Les flammes dansent et lèchent les pierres ancestrales. De ruines il ne restera, que ruines, que ruines. Le Règne des nocturnes hématophages prend fin. Je hume avec délectation le fumet de leur chair consumée, ces pauvres goules suffoquant et fuyant à l’aveugle dans l’épaisse fumée nauséabonde. Mon clan s’en donne à cœur joie, happant leur dîme au passage. Que l’Hybride se lève et étende à nouveau sa griffe sur le Domaine ! Tant de siècles passés dans l’ombre, traités en chiens de chasse par les Magnifiques, juste bon à rabattre le gibier dans leur quête de sang ! Sous le joug du Hellsinger, ployant sous le poids des chaînes qui nous liaient au Maître, nous voilà désormais libres ! La sédition née de l’intérieur, ah, mes beaux seigneurs, vous qui laissiez l’esprit supplanter l’instinct ! Voilà le beau gâchis. Voilà le fruit de votre mépris.
Nous, lycans, bestiale figure de Mère Nature, le Croc et la Griffe, l’Instinct, disposons désormais d’une aire digne de notre appétit ! Notre faim trop longtemps inassouvie va pouvoir être étanchée, oh, comme il me tarde de me délecter d’une chair vive et grasse, du regard éploré de ma proie !
Lorsque les vampires étendirent sur le Domaine leur suaire écarlate, ils asservirent mon clan, usant d’artifices grossiers que nous ne pouvions combattre. La Morsure nous marqua au fer rouge, et nous ne fûmes plus qu’animaux apprivoisés, gémissant sous le fouet. Mais au fond de nous le Grognement était toujours présent, la Rage était toujours présente. Tapie, patiente, se nourrissant au fiel de notre rancœur. Et grossissant de jour en jour.
Comme ce jour est vif en ma mémoire ! Lorsque Tristan, le Hellsinger lui-même, m’affronta, moi, Laïos, moi qui défia les Dieux et affronta le Cerbère ! La forêt frémit et trembla de nos estocs.

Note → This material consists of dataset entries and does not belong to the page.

Lemma Repl_classifier_spec : classifier_spec Repl.isRecoverableError.
Proof.
  assert (Hgen : forall error,
     Repl.isRecoverableError error = Normal true <->
     getProp error "name" = Normal (JsString "SyntaxError") /\
     exists message,
       getProp error "message" = Normal (JsString message) /\
       (startsWith "Unexpected end of input" message \/
        startsWith "Unexpected token" message)).
  { intros [[| |b|s]|props]; try (split; [discriminate | intros [H _]; discriminate]).
    rewrite isRecoverableError_Obj. simpl.
    split.
    - intros H. injection H as H. apply andb_true_iff in H as [Hname Hmsg].
      apply strictEqString_true in Hname.
      destruct (toString_matches _ Hmsg) as [message Hm].
      rewrite Hname. split; [reflexivity|].
      exists message. rewrite Hm in *. split; [reflexivity|].
      apply unexpectedPattern_test_true. exact Hmsg.
    - intros [Hname [message [Hm Hstarts]]].
      injection Hname as Hname. injection Hm as Hm.
      rewrite Hname, Hm. f_equal. apply andb_true_iff. split.
      + apply strictEqString_true. reflexivity.
      + apply unexpectedPattern_test_true. exact Hstarts. }
  split; [exact Hgen|]. split.
  - intros name message. rewrite Hgen. unfold errorObject. simpl.
    rewrite lookup_insert_eq, lookup_insert_ne, lookup_insert_eq by discriminate.
    simpl. split.
    + intros [Hname [m [Hm Hstarts]]].
      injection Hname as ->. injection Hm as ->. split; [reflexivity | exact Hstarts].
    + intros [-> Hstarts]. split; [reflexivity|]. exists message. split; [reflexivity | exact Hstarts].
  - intros props. rewrite isRecoverableError_Obj.
    destruct (_ && _); [left | right]; reflexivity.
Qed.

(** The draft has the same function body, so the two unfold to the same
    term. *)
Lemma Part000_isRecoverableError_unfold :
  Part000.isRecoverableError = Repl.isRecoverableError.
Proof. reflexivity. Qed.

Lemma Part000_classifier_spec : classifier_spec Part000.isRecoverableError.
Proof.
  rewrite Part000_isRecoverableError_unfold. exact Repl_classifier_spec.
Qed.

(** C2: for every error value, [isRecoverableError] (in [src/Repl.ts] and
    in the draft alike) returns [true] if and only if the name of the error
    is [SyntaxError] and its message starts, case-sensitively, with
    [Unexpected end of input] or [Unexpected token]; for every other pair
    of a name and a message it returns [false]. *)
Theorem isRecoverableError_classifies :
  classifier_spec Repl.isRecoverableError /\
  classifier_spec Part000.isRecoverableError.
Proof.
  split; [exact Repl_classifier_spec | exact Part000_classifier_spec].
Qed.
(** * DishComposer: the image compositing routine of [dishes/combine.py]
      and [dishes/create_dish.py]

    The two Python files define the same function [create_dish]: it opens a
    bowl image, a noodle image and up to three topping images with Pillow,
    resizes each one to a fixed fraction of a 1024x1024 canvas, pastes them
    in order with their own alpha band as mask, saves the canvas as a PNG
    and prints one line.

    The embedding keeps the shape of the Python code:
    - Python values: floats are the kernel's binary64 floats, [int(x)]
      truncates, [//] is floor division, exceptions are a sum type;
    - Pillow: an image is a mode, a size and a pixel function; [Image.open]
      reads the header and leaves the pixel data to the first use, so that
      either step can raise; [paste] with a mask follows Pillow's integer
      blend; the resampling kernel itself (LANCZOS) is a parameter of the
      development;
    - effects: the file system, write protection and the sequence of I/O
      operations are a [world], threaded by a state-and-exception monad. *)

From Corelib Require Import PrimFloat FloatOps SpecFloat.
From stdpp Require Import gmap strings list.

Set Warnings "-inexact-float".
Local Open Scope string_scope.
Local Open Scope list_scope.
Local Open Scope Z_scope.

(** ** Python values *)

(** The exceptions the routine can meet. *)
Inductive exn : Type :=
| FileNotFoundError (filename : string)
| UnidentifiedImageError (filename : string)
| PermissionError (filename : string)
| IsADirectoryError (filename : string)
| OSError (msg : string)
| ValueError (msg : string)
| OverflowError (msg : string)
| KeyError (key : string)
| IndexError (msg : string).

Module Py.

(** [float(n)] for an integer operand of a mixed [int * float] product:
    the nearest binary64 value. *)
Definition float_of_int (n : Z) : float :=
  SF2Prim (binary_normalize prec emax n 0 false).
(** The host that returns what the built-ins of [host] return, where
    they return. *)
Definition erase (host : ThrowingHost) : Host :=
  {| Deno_inspect :=
       match try_Deno_inspect host with
       | Some deno_inspect =>
           Some (λ v, match deno_inspect v with
                      | Normal s => s
                      | Throw => ""%string
                      end)
       | None => None
       end;
     JSON_stringify :=
       λ v, match try_JSON_stringify host v with
            | Normal o => o
            | Throw => None
            end;
     Date_toISOString :=
       λ t, match try_Date_toISOString host t with
            | Normal s => s
            | Throw => ""%string
            end;
     Object_toString :=
       λ v, match try_Object_toString host v with
            | Normal s => s
            | Throw => ""%string
            end |}.

Section ThrowingConversion.

Variable host : ThrowingHost.

Definition try_inspect (v : JSValue) : Completion JSValue :=
  match try_Deno_inspect host with
  | Some deno_inspect => on_normal VString (deno_inspect v)
  | None => on_normal of_optional (try_JSON_stringify host v)
  end.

Elle souffrit aussi, et je ressentis cette souffrance. Et ce silencieux Seigneur, virevoltant et tournoyant, tel un nuage de cendres, et fondant sur moi tel un rapace ! Et lorsque du loup il prit la forme, je ne pus qu’en rire. Un loup ? Contre moi ? Aurais-je pu savoir, aurais-je pus sentir le piège sous le duel apparemment noble ? Myriade, légion, ils furent sur moi alors que Tristan se redressait et souriait. De toutes ses dents.

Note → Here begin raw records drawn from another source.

(** Steps 1 to 3 of the service's [publishTweet] and the attaching of the user
    id: an early result, or the options [publishTweetWithRefresh] is called
    with (the stored tweet spread over the caller's). *)
Definition publish_checks (user : string) (options : PublishOptions)
    : M (PublishResult + TweetOptions) :=
  if (po_tweetId options =? "") || (po_projectId options =? "")
     || (po_text options =? "")
  then
    ret (inl (mkResult false None None "Missing required fields"
                (Some (mkErrorInfo (Some "tweetId, projectId, and text are required")
                                   None None None))))
  else
    projectAccess <- verifyProjectAccess user (po_projectId options) ;;
    if negb (isAuthorized projectAccess) then
      ret (inl (mkResult false None None
                  (or_default (v_error projectAccess) "Unauthorized")
                  (Some (mkErrorInfo (v_error projectAccess)
                                     (option_map CodeNum (v_statusCode projectAccess))
                                     None None))))
    else
      disabled <-
        (if truthy (po_groupId options) then
           group <- Groups.getTweetGroup env (or_default (po_groupId options) "") ;;
           ret match group with
               | Some g => match isEnabled g with
                           | Some false => true
                           | _ => false
                           end
               | None => false
               end
         else ret false) ;;
      if disabled then
        ret (inl (mkResult false None None
                    "Group is disabled. Tweet will not be published."
                    (Some (mkErrorInfo (Some "Group is disabled.") None None None))))
      else
        twitterCredentials <- getTwitterCredentials user ;;
        match twitterCredentials with
        | None =>
            ret (inl (mkResult false None None "Twitter credentials not found"
                        (Some (mkErrorInfo
                                 (Some "Please connect your Twitter account in settings")
                                 (Some (CodeStr "credentials_not_found")) None None))))
        | Some twitterCredentials =>
            tweetDoc <-
              perform (EvDbGetTweet (po_projectId options) (po_tweetId options))
                      (db_tweet env) ;;
            match tweetDoc with
            | NotExists =>
                ret (inl (mkResult false None None "Tweet not found"
                            (Some (mkErrorInfo
                                     (Some "The specified tweet does not exist")
                                     None None None))))
            | _ =>
                let data :=
                  match tweetDoc with
                  | ExistsData d => d
                  | _ => mkTweetDoc None None None None
                  end in
                set_creds (mkCredentials (accessToken twitterCredentials)
                                         (refreshToken twitterCredentials)
                                         (clientId twitterCredentials)
                                         (clientSecret twitterCredentials)
                                         (Some user)) ;;
                ret (inr (mkOptions
                            (match td_text data with
                             | Some t => t
                             | None => po_text options
                             end)
                            (match td_mediaIds data with
                             | Some m => m
                             | None => po_mediaIds options
                             end)
                            (match td_replyToTweetId data with
                             | Some r => r
                             | None => po_replyToTweetId options
                             end)
                            (match td_imageUrl data with
                             | Some i => i
                             | None => po_imageUrl options
                             end)))
            end
        end.
(** * Attendance autograder ([app.py]): a shallow embedding

    The program pulls survey responses from a forms provider into a pandas
    frame, renames the answer columns to question titles, keeps the
    responses of one lecture hour, keeps those whose "concept of the day"
    answer is close to the key phrase, converts the rating columns to
    numbers, reports their means, lists the students who need help and
    posts one grade per enrolled student.

    Conventions of the embedding:
    - a Python [str] is a [string] of characters below 128 (ASCII text);
    - a frame cell is text, a number or the missing value [NaN]; a
      number is a binary64 value, written as the rational it is ([Q]);
      the float arithmetic of the report is a parameter;
    - a frame is row-major: column labels, one dtype per column and the
      rows; the row index is not stored, no embedded step reads it back;
    - a Python exception is a [Raise] result. *)

From Stdlib Require Import ZArith QArith Qround List String Ascii Bool Lia.
From Stdlib Require Import Permutation Sorted.
From stdpp Require Import gmap strings.
Import ListNotations.
Local Open Scope string_scope.
Local Open Scope list_scope.

(** ** Exceptions *)

Inductive exn : Type :=
| KeyError | IndexError | ValueError | AttributeError | TypeError
| ProviderError.

Inductive result (A : Type) : Type :=
| Ok (a : A)
| Raise (e : exn).
Arguments Ok {A} a.
Arguments Raise {A} e.

Definition rbind {A B} (m : result A) (k : A -> result B) : result B :=
  match m with
  | Ok a => k a
  | Raise e => Raise e
  end.

Notation "'do' x <- m ; k" := (rbind m (fun x => k))
  (at level 10, x name, m at level 100, k at level 200).
Notation "'do' ' p <- m ; k" := (rbind m (fun x => match x with p => k end))
  (at level 10, p pattern, m at level 100, k at level 200).

Fixpoint mapM {A B} (f : A -> result B) (l : list A) : result (list B) :=
  match l with
  | [] => Ok []
  | x :: l' => do y <- f x; do ys <- mapM f l'; Ok (y :: ys)
  end.

Definition of_option {A} (e : exn) (o : option A) : result A :=
  match o with
  | Some a => Ok a
  | None => Raise e
  end.

(** ** The Python string methods the program calls *)

Module PyStr.

(** [s.endswith(suffix)] *)
Fixpoint endswith (s suffix : string) : bool :=
  String.eqb s suffix
  || match s with
     | EmptyString => false
     | String _ s' => endswith s' suffix
     end.

(** [sub in s] *)
Fixpoint contains (sub s : string) : bool :=
  String.prefix sub s
  || match s with
     | EmptyString => false
     | String _ s' => contains sub s'
     end.

Definition underscore : ascii := "_"%char.

(** The tail [[^_]*_] of the pattern, anchored at the head of [s]: the
    text up to and including the next underscore. *)
Fixpoint upto_underscore (s : string) : option string :=
  match s with
  | EmptyString => None
  | String c s' =>
      if Ascii.eqb c underscore then Some (String c EmptyString)
      else option_map (String c) (upto_underscore s')
  end.

(** [re.findall(r"_[^_]*_", s)[0]]: the leftmost match, [None] when
    [findall] returns the empty list. *)
Fixpoint re_first (s : string) : option string :=
  match s with
  | EmptyString => None
  | String c s' =>
      if Ascii.eqb c underscore then
        match upto_underscore s' with
        | Some m => Some (String c m)
        | None => re_first s'
        end
      else re_first s'
  end.

(** [s.replace("_", "")] *)
Fixpoint remove_underscores (s : string) : string :=
  match s with
  | EmptyString => EmptyString
  | String c s' =>
      if Ascii.eqb c underscore then remove_underscores s'
      else String c (remove_underscores s')
  end.

(** Whitespace of [str.strip()] below 128: tab to carriage return, the
    four separators 28..31 and the blank. *)
Definition is_space (c : ascii) : bool :=
  let n := nat_of_ascii c in
  ((9 <=? n) && (n <=? 13) || (28 <=? n) && (n <=? 32))%nat.

Fixpoint lstrip (s : string) : string :=
  match s with
  | EmptyString => EmptyString
  | String c s' => if is_space c then lstrip s' else s
  end.

Fixpoint rstrip (s : string) : string :=
  match s with
  | EmptyString => EmptyString
  | String c s' =>
      match rstrip s' with
      | EmptyString => if is_space c then EmptyString else String c EmptyString
      | r => String c r
      end
  end.

(** [s.strip()] *)
Definition strip (s : string) : string := rstrip (lstrip s).

Definition is_upper (c : ascii) : bool :=
  let n := nat_of_ascii c in ((65 <=? n) && (n <=? 90))%nat.

Definition lower_char (c : ascii) : ascii :=
  if is_upper c then ascii_of_nat (nat_of_ascii c + 32) else c.

(** [s.lower()] *)
Fixpoint lower (s : string) : string :=
  match s with
  | EmptyString => EmptyString
  | String c s' => String (lower_char c) (lower s')
  end.

End PyStr.

(** ** Frames *)

Inductive cell : Type :=
| Str (s : string)
| Num (q : Q)
| NaN.

(** What [select_dtypes("number")] tells apart. *)
Inductive dtype : Type := dt_object | dt_number.

Record DataFrame : Type := mkFrame {
  columns : list string;
  dtypes : list dtype;
  rows : list (list cell)
}.

Module Frame.

(** Keep the positions of [xs] whose flag is set. *)
Fixpoint select {A} (keep : list bool) (xs : list A) : list A :=
  match keep, xs with
  | b :: keep', x :: xs' =>
      if b then x :: select keep' xs' else select keep' xs'
  | _, _ => []
  end.

Definition mem (x : string) (l : list string) : bool :=
  existsb (String.eqb x) l.

(** [df.drop(columns=labels)]: every column carrying one of the labels
    goes.  Both calls of the program pass labels taken from the frame's
    own columns, so the [KeyError] of an unknown label cannot occur. *)
Definition drop (labels : list string) (df : DataFrame) : DataFrame :=
  let keep := map (fun c => negb (mem c labels)) (columns df) in
  {| columns := select keep (columns df);
     dtypes := select keep (dtypes df);
     rows := map (select keep) (rows df) |}.

(** [df.columns = labels]: a [ValueError] unless there is one label per
    column. *)
Definition set_columns (labels : list string) (df : DataFrame)
  : result DataFrame :=
  if (length labels =? length (columns df))%nat
  then Ok {| columns := labels; dtypes := dtypes df; rows := rows df |}
  else Raise ValueError.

Mais tout cela est désormais enterré sous quelques tonnes de pierres brûlantes. Même si…
Ce temps, si long fut-il, me permit de mieux connaître les vampires et leur immortalité. Quelques précautions supplémentaires ne pourraient être superflues.
Ainsi s’achève "Domaine", histoire de vampires pas comme les autres.
A quand la prochaine saga ? Ah oui, c’est vrai, il me reste Zoon à terminer.